La ruptura entre el magnate tecnológico y el presidente estadounidense se aceleró tras desacuerdos por el proyecto de ley de gasto. El intercambio de amenazas e insultos escaló hasta llegar a acusaciones vinculadas a la red de trata de menores del fallecido Jeffrey Epstein.
El distanciamiento entre el presidente de los Estados Unidos, Donald Trump, y el empresario Elon Musk, que venía gestándose desde hace unos días, estalló públicamente este 5 de junio, cuando Musk publicó en su red social X que Trump “está en los archivos de Jeffrey Epstein”. El comentario hizo referencia directa al caso del financista acusado de liderar una red de prostitución de menores y fallecido en prisión en 2019.
El quiebre se produjo luego de que Musk cuestionara públicamente el nuevo proyecto de ley de gasto impulsado por Trump, al que calificó de “abominación repugnante”. Hasta entonces, Musk había sido uno de los principales aliados del presidente, con un rol destacado como director del Departamento de Eficiencia Gubernamental (DOGE), desde donde aplicó severos recortes en agencias federales.
Cruce de acusaciones y amenazas
La disputa comenzó a hacerse pública el 3 de junio, cuando Musk rechazó el proyecto de ley que la administración Trump venía preparando, al que el presidente había definido como su “proyecto de ley grande y hermoso”. El magnate respondió en X que esa legislación nunca le fue mostrada, y acusó al Congreso de aprobarla “en la oscuridad de la noche”.
El presidente replicó a través de su red Truth Social, asegurando que “Elon se estaba agotando” y que “¡simplemente se volvió loco!”. Además, amenazó con recortar subsidios y contratos del Estado federal con las múltiples empresas de Musk, entre ellas Tesla y SpaceX.
La respuesta del empresario fue directa: “A la luz de la declaración del presidente sobre la cancelación de mis contratos gubernamentales, SpaceX comenzará a desmantelar su nave espacial Dragon de inmediato”.
Trump, decepcionado
En medio de una reunión bilateral con el canciller alemán Friedrich Merz, Trump dijo estar “muy decepcionado” de quien fuera su asesor en temas tecnológicos. Recordó haberle dado un lugar de privilegio en su gestión y señaló: “He ayudado mucho a Elon”.
Musk, por su parte, recordó en tiempo real que había invertido 250 millones de dólares en la campaña presidencial republicana de 2024. Compartió en su red social X capturas de publicaciones anteriores en las que él mismo afirmaba: “Sin mí, Trump hubiera perdido la elección. Los demócratas controlarían la Cámara de Representantes y los republicanos dominarían 51-49 el Senado”.
Trump minimizó el aporte del empresario, asegurando que hubiera ganado estados clave como Pensilvania “independientemente de Elon”.
Acusación explosiva
La disputa escaló a niveles inesperados cuando Musk publicó: “Es hora de soltar la bomba verdaderamente grande”, y luego añadió que el presidente Trump estaría mencionado en los archivos relacionados con el caso Epstein.

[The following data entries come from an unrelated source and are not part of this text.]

(** X8. A worker that [stop_thread] removed from the pool is forgotten only
    in part. On an alive pool whose vectors agree, with distinct
    identities in [m_main_threads] and the acknowledgements among them,
    [stop_thread] takes an acknowledged worker out of [m_main_threads]
    but leaves its handle in [m_unique_threads]; a [destroy_threadpool]
    that follows therefore still joins it, together with every other
    handle, but no longer erases it from the registry, where it keeps its
    index. *)
Theorem stopped_worker_is_joined_but_stays_registered (me tid : ThreadId)
    (i : Z) (w : Process)
    (Halive : m_alive_flag (tp w) = true)
    (Hpos : m_pool_size (tp w) ≠ 0)
    (Hsizes : length (m_is_joined (tp w)) = length (m_main_threads (tp w)))
    (Hmain : NoDup (m_main_threads (tp w)))
    (Hnd : NoDup (m_stop_threads (tp w)))
    (Hsub : m_stop_threads (tp w) ⊆ m_main_threads (tp w))
    (Hack : tid ∈ m_stop_threads (tp w))
    (Hreg : f_thread_ids w !! tid = Some i) :
  exists n w1 w2,
    stop_thread w = Return n w1
    /\ (tid ∉ m_main_threads (tp w1))
    /\ m_unique_threads (tp w1) = m_unique_threads (tp w)
    /\ destroy_threadpool me w1 = Return 0 w2
    /\ trace w2 = trace w ++ [EvNotifyOne; EvNotifyAll; EvNotifyAll]
                          ++ (EvJoin <$> m_unique_threads (tp w))
    /\ f_thread_ids w2 !! tid = Some i.
Proof.
  pose proof (erase_all_length_exact _ _ Hnd Hsub) as Hlen.
  pose proof (erase_all_removes tid _ _ Hmain Hack) as Hgone.
  rewrite (stop_thread_active w Halive Hpos), stop_thread_drain_spec.
  cbn [tp stop_thread_post emit on_tp with_tp m_stop_threads m_is_joined
       m_main_threads set_is_stopped].
  rewrite decide_True by lia.
  set (w1 := with_tp _ _).
  assert (Hsizes1 : length (m_is_joined (tp w1)) = length (m_main_threads (tp w1))).
  { subst w1. cbn. rewrite length_take. unfold erase_all in *. lia. }
  eexists _, w1, _. split; [reflexivity|]. split; [exact Hgone|].
  split; [done|].
  split; [by apply destroy_threadpool_alive|].
  cbn [f_thread_ids tp trace]. split.
  - subst w1. cbn. by rewrite <- app_assoc.
  - rewrite erase_ids_lookup, decide_False by exact Hgone.
    by apply GetThisThreadID_keeps.
Qed.

End Destroying.

Lemma destroy_joins_clears_and_unregisters_witness :
  exists w',
    @destroy_threadpool spec_codes 0 three_started = Return 0 w'
    /\ trace w' = [EvSpawn 1 1; EvSpawn 2 2; EvSpawn 3 3; EvNotifyAll;
                   EvNotifyAll; EvJoin 1; EvJoin 2; EvJoin 3]
    /\ m_alive_flag (tp w') = false
    /\ f_thread_ids w' !! 0 = Some 0%Z.
Proof.
  destruct (@destroy_joins_clears_and_unregisters spec_codes 0 three_started
              eq_refl eq_refl)
    as (w' & Hret & Htrace & Halive & _ & _ & _ & _ & _ & _ & _ & _ & Hme).
  exists w'. split; [exact Hret|]. split; [exact Htrace|]. split; [exact Halive|].
  apply Hme. cbn. rewrite !not_elem_of_cons.
  repeat split; try discriminate. apply not_elem_of_nil.
Defined.

Lemma stopped_worker_is_joined_but_stays_registered_witness :
  exists n w1 w2,
    stop_thread all_registered = Return n w1
    /\ (2 ∉ m_main_threads (tp w1))
    /\ @destroy_threadpool spec_codes 0 w1 = Return 0 w2
    /\ f_thread_ids w2 !! 2 = Some 2%Z.
Proof.
  assert (Hpos : m_pool_size (tp all_registered) ≠ 0) by discriminate.
  assert (Hmain : NoDup (m_main_threads (tp all_registered))) by list_facts.
  assert (Hnd : NoDup (m_stop_threads (tp all_registered))) by list_facts.
  assert (Hsub : m_stop_threads (tp all_registered)
                 ⊆ m_main_threads (tp all_registered)).
  { intros x [->|Hx]%elem_of_cons; [list_facts|by apply elem_of_nil in Hx]. }
  assert (Hack : 2 ∈ m_stop_threads (tp all_registered)) by list_facts.
  destruct (@stopped_worker_is_joined_but_stays_registered spec_codes 0 2 2%Z
              all_registered eq_refl Hpos eq_refl Hmain Hnd Hsub Hack eq_refl)
    as (n & w1 & w2 & Hstop & Hgone & _ & Hdestroy & _ & Hreg).
  by exists n, w1, w2.
Defined.

(** ** The pool state over the life of a pool *)

Section Initialized.
Context `{StateCodes} {Q : Type} `{VUserTaskQueue.ops Q}.

Lemma shrink_pool_state (fuel n : nat) (w w' : Process) :
  final (shrink fuel n w) = Some w' -> m_pool_state (tp w') = m_pool_state (tp w).
Proof.
  revert w. induction fuel as [|fuel IH]; intros w; cbn [shrink]; [done|].
  destruct (stop_thread w) as [k w1|e w1| |] eqn:Hstop; try done.
  - apply stop_thread_pool_state in Hstop. rewrite <- Hstop.
    destruct (n <? k); [apply IH|]. cbn. by intros [= ->].
  - pose proof (stop_thread_no_throw w) as Hno. by rewrite Hstop in Hno.
Qed.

Afirmó también que esa sería la razón por la cual esos documentos no fueron aún publicados.
La vocera presidencial, Karoline Leavitt, desestimó la acusación y la calificó como “un episodio lamentable”.
Impacto económico y político
El enfrentamiento ya empezó a tener consecuencias económicas. Las acciones de Tesla registraron una caída durante la jornada del 5 de junio, luego de los anuncios de ruptura entre el empresario y el gobierno federal.
En paralelo, la Oficina de Presupuesto del Congreso publicó un informe sobre el proyecto de ley cuestionado, en el que advierte que si bien reduciría el gasto público y los impuestos, incrementaría el déficit fiscal en 2,4 billones de dólares en la próxima década y dejaría a casi 11 millones de personas sin cobertura médica.